Before going through the tutorials, please make sure you have installed (the newest version of) the
WGCNA package and all packages it
depends on. Please refer to the main WGCNA page and the installation instructions for details.
We provide three introductory tutorials (I - III), each split into smaller sections for easier reading,
and we link to more advanced tutorials that describe research analyses in which we used WGCNA.
-
The first
tutorial guides the reader through an analysis of a single empirical gene expression data set. Results
obtained in this tutorial are described in the example analysis section of the main paper. We highly
recommend that the reader work through this tutorial before moving on to the second tutorial.
- The second
tutorial introduces consensus module analysis that closely parallels the single data set analysis
presented in Tutorial I, but contains the extra ingredient of analyzing the consensus of two related but
different sets.
- Tutorial III illustrates data simulation, provides a different look at preprocessing and
network construction, and adds a comparison of several different module detection techniques. Finally, it
illustrates a network-based gene screening technique and compares it to a standard, correlation-based
gene screening.
- Jeremy Miller's tutorial that illustrates the meta analysis of multiple data sets, including the use of
the funtions
collapseRows
and userListEnrichment
as well as interfacing with the
VisANT software.
Click here to visit his
page.
The tutorials on this page were last updated on February 13, 2016.
This changelog
provides a summary of the updates.
Please note that the presented tutorials are compatible with WGCNA
version 1.13 (and higher) and dynamicTreeCut 1.20 (and higher), the versions current as of August 19 2011.
The tutorials (at least certain sections) will not
run with older versions of the two packages; please update if necessary. To get maximum performance, please
use the newest version of the WGCNA package.
WGCNA background and glossary
In addition to the tutorials, we provide a short text containing some background information, an overview
figure, and a short glossary of network analysis terms and concepts. We highly recommend this short text
as an introduction and reference.
I. Network analysis of liver expression data from female mice: finding modules
related to body weight
Data description and download
This tutorial guides the reader through the analysis of an empirical data set. The data are gene
expression measurements from livers of female mouse of a specific F2 intercross. For a detailed
description of the data and the biological implications we refer the reader to Ghazalpour et al (2006),
Integrating Genetics and Network Analysis to
Characterize Genes Related to Mouse Weight (link to paper;
link to additional
information). We note that the data set contains 3600 measured expression profiles. These were
filtered from the original over 20,000 profiles by keeping only the most variant and most connected
probes. In addition to the expression data, several physiological quantitative traits were measured for
the mice.
Please download the
following
and unzip them in a folder of your choice, preferably a new folder created specifically for this
tutorial.
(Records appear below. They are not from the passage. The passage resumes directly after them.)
Lemma item_step fuel pre i post codes : item_ok i -> slen (pre +:+ encode_field (item_field i) +:+ post) <= USIZE_MAX ->
  list_codes (S fuel) (pre +:+ encode_field (item_field i) +:+ post) (slen pre) codes
  = list_codes fuel (pre +:+ encode_field (item_field i) +:+ post) (slen (pre +:+ encode_field (item_field i))) (add_codes codes (item_codes i)).
Proof.
  intros Hi Hl. pose proof (item_field_ok i Hi) as Hf. destruct (read_key pre (item_field i) post Hf) as [_ Hkey]. cbn [list_codes].
  assert ((slen pre <? slen (pre +:+ encode_field (item_field i) +:+ post)) = true) as -> by (pose proof (encode_field_pos (item_field i)); rewrite !slen_app; lia).
  cbn [negb]. rewrite Hkey. cbn [mbind result_bind]. destruct i as [fields|f]; cbn [item_field item_codes] in *.
  - set (f := {| number := 1; payload := PBytes (encode_fields fields) |}) in *.
    assert (is_entry (number f * 8 + wire_type (payload f)) = true) as -> by (apply is_entry_key; split; [done|by eexists]). cbn [negb].
    destruct (read_bytes pre f (encode_fields fields) post Hf eq_refl Hl) as (body & -> & Ha & Hs). cbn [mbind result_bind]. rewrite Ha, Hs. cbn [mbind result_bind].
    pose proof (slice_length _ _ _ _ Hs) as Hlen. pose proof (fields_length fields) as Hn.
    pose proof (entry_reads fields Hi (S (String.length (encode_fields fields))) EmptyString codes ltac:(lia)) as Hr. rewrite app_nil_s in Hr.
    change (slen EmptyString) with 0 in Hr. rewrite Hr by lia. done.
  - destruct Hi as [_ Hi]. rewrite Hi. cbn [negb]. rewrite skip_field by done. done.
Qed.
(** A promise [incrementFailures] has returned and [handleFailure] has
    attached its callback to: the breaker the callback belongs to, and the
    number the promise resolves with. *)
Record Promise := {
  p_self : Options;
  p_numFailures : Z
}.

Inductive method := mHandleSuccess | mHandleFailure.

(** What the breaker does to the outside, in the order it happens: an event
    of the emitter, a call of [next], a response written out by its own
    [end].  [EvCall] records, besides, that [handleSuccess] or
    [handleFailure] was entered. *)
Inductive effect :=
| EvEmit (name : string)
| EvNext (rid : nat)
| EvSent (rid : nat) (status : Z) (body : string)
| EvCall (m : method).

(** How a request that was let through ends. *)
Inductive completion :=
| Completes (code : Z) (body : string)
| TimesOut.

(** The endings the breaker counts as failures. *)
Definition isFailure (c : completion) : Prop :=
  match c with
  | Completes code _ => 500 ≤ code
  | TimesOut => True
  end.

Section WithHandler.
Context {St : Type} `{!StateHandler.methods St}.

(** The handler object, the timer table of the event loop, the promises
    that have not resolved yet (oldest first), the activations of
    [invokeApi], the live response objects, and what has been observed.
    Timers, activations and responses are referred to by their place in
    their table; a reference that names nothing (there is none in the
    program) reads nothing and writes nothing. *)
Record world := World {
  stateHandler : StateHandler.obj St;
  timers : list Timer;
  promises : list Promise;
  frames : list Frame;
  responses : list Response;
  trace : list effect
}.

Definition with_stateHandler (h : StateHandler.obj St) (w : world) : world :=
  World h (timers w) (promises w) (frames w) (responses w) (trace w).
Definition with_timers (ts : list Timer) (w : world) : world :=
  World (stateHandler w) ts (promises w) (frames w) (responses w) (trace w).
Definition with_promises (ps : list Promise) (w : world) : world :=
  World (stateHandler w) (timers w) ps (frames w) (responses w) (trace w).
Definition with_frames (fs : list Frame) (w : world) : world :=
  World (stateHandler w) (timers w) (promises w) fs (responses w) (trace w).
Definition with_responses (rs : list Response) (w : world) : world :=
  World (stateHandler w) (timers w) (promises w) (frames w) rs (trace w).
Definition with_trace (tr : list effect) (w : world) : world :=
  World (stateHandler w) (timers w) (promises w) (frames w) (responses w) tr.

(** *** The state monad *)

Definition M (A : Type) : Type := world → A * world.

Definition ret {A} (a : A) : M A := λ w, (a, w).
Definition bind {A B} (m : M A) (k : A → M B) : M B :=
  λ w, let (a, w') := m w in k a w'.
Definition exec {A} (m : M A) (w : world) : world := snd (m w).

Notation "x <- m ;; k" := (bind m (λ x, k))
  (at level 100, m at next level, right associativity).
Notation "m ;; k" := (bind m (λ _, k))
  (at level 100, right associativity).

Definition modify (f : world → world) : M unit := λ w, (tt, f w).

Definition readHandler {A} (f : StateHandler.obj St → A) : M A :=
  λ w, (f (stateHandler w), w).
Definition callHandler {A} (f : StateHandler.obj St → A * StateHandler.obj St) : M A :=
  λ w, let (a, h) := f (stateHandler w) in (a, with_stateHandler h w).

Definition log (e : effect) : M unit :=
  modify (λ w, with_trace (trace w ++ [e]) w).

(** [EventEmitter.emit] *)
Definition emit (name : string) : M unit := log (EvEmit name).

(** [setTimeout]: the new timer's id is its place in the table. *)
Definition setTimeout (cb : callback) (ms : Z) : M nat :=
  λ w, (length (timers w), with_timers (timers w ++ [Build_Timer cb ms Pending]) w).

Definition clearTimer (t : Timer) : Timer :=
  match t_status t with
  | Pending => Build_Timer (t_callback t) (t_delay t) Cleared
  | _ => t
  end.

(** [clearTimeout]: a timer that has fired or was cleared stays as it is. *)
Definition clearTimeout (tid : nat) : M unit :=
  modify (λ w, with_timers (alter clearTimer tid (timers w)) w).

(** Reading a response or a frame through its reference. *)
Definition withResponse (rid : nat) (k : Response → M unit) : M unit :=
  λ w, match responses w !! rid with
       | Some r => k r w
       | None => (tt, w)
       end.
Definition withFrame (cid : nat) (k : Frame → M unit) : M unit :=
  λ w, match frames w !! cid with
       | Some fr => k fr w
       | None => (tt, w)
       end.

(** [res.status(code)] *)
Definition res_status (rid : nat) (code : Z) : M unit :=
  modify (λ w, with_responses
    (alter (λ r, Build_Response code (res_end r)) rid (responses w)) w).

(** [res.end = f] *)
Definition set_res_end (rid : nat) (f : endFn) : M unit :=
  modify (λ w, with_responses
    (alter (λ r, Build_Response (statusCode r) f) rid (responses w)) w).

(** [operationTimeout = true] in the activation [cid] *)
Definition set_operationTimeout (cid : nat) : M unit :=
  modify (λ w, with_frames
    (alter (λ fr, Build_Frame (f_self fr) (f_res fr) true (timeoutID fr)) cid (frames w)) w).

(** *** class CircuitBreaker *)

Definition isOpen : M bool := readHandler StateHandler.isOpen.
Definition isHalfOpen : M bool := readHandler StateHandler.isHalfOpen.
Definition isClosed : M bool := readHandler StateHandler.isClosed.

Definition forceOpen (self : Options) : M unit :=
  changed <- callHandler StateHandler.forceOpen ;;
  if negb changed then ret tt
  else
    (* After reset timeout circuit should enter half open state *)
    _ <- setTimeout (cbForceHalfOpen self) (resetTimeout self) ;;
    emit "open".

Definition forceClosed : M unit :=
  changed <- callHandler StateHandler.forceClose ;;
  if negb changed then ret tt
  else emit "close".

Definition forceHalfOpen : M unit :=
  changed <- callHandler StateHandler.forceHalfOpen ;;
  if negb changed then ret tt
  else emit "halfOpen".

(** [constructor(options)] *)
Definition constructor : M unit := forceClosed.

Definition handleSuccess : M unit :=
  log (EvCall mHandleSuccess) ;;
  forceClosed.

(** [handleFailure] calls [incrementFailures] at once and attaches a
    callback to the promise it gets; the callback runs when the promise
    resolves, which is after the code that called [handleFailure] has
    returned. *)
Definition handleFailure (self : Options) : M unit :=
  log (EvCall mHandleFailure) ;;
  numFailures <- callHandler StateHandler.incrementFailures ;;
  modify (λ w, with_promises (promises w ++ [Build_Promise self numFailures]) w).

(** The callback [handleFailure] attaches: [numFailures => { ... }]. *)
Definition thenCallback (p : Promise) : M unit :=
  let self := p_self p in
  let numFailures := p_numFailures p in
  ho <- isHalfOpen ;;
  if ho || (maxFailures self <=? numFailures) then forceOpen self
  else ret tt.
Note the name of the folder;
when you start an R session, the first command should be to change the R working directory into this
folder.
R Tutorial
The flowchart of the tutorial is shown below.
Individual sections can be viewed in PDF format by clicking on the links below. Plain text R code from each
section is also available by clicking on the corresponding R script link.
For first-time users we recommend starting at the top of the list and working down. Each section of the
tutorial saves results on disk and the results needed as input for the subsequent sections can be loaded
from disk, so repeated execution of any of the sections does not require re-working previous sections again.
- Data input and cleaning: PDF document,
R script
- Network construction and module detection
- Automatic, one-step network construction and module detection:
PDF document,
R script
- Step-by-step network construction and
module detection: PDF document,
R script
- Dealing with large datasets: block-wise network
construction and module detection: PDF document,
R script
- Relating modules to external clinical traits and
identifying important genes: PDF document,
R script
- Interfacing network analysis with other data such as functional
annotation and gene ontology PDF document,
R script
- Network visualization using WGCNA functions: PDF
document, R script
- Export of networks to external software: PDF document,
R script
II. Consensus analysis of female and male liver expression data
Data description and download
In this tutorial we illustrate a consensus network analysis on the example of two expression data sets,
the female liver analyzed in Tutorial I, and a corresponding expression data set from livers of male mice.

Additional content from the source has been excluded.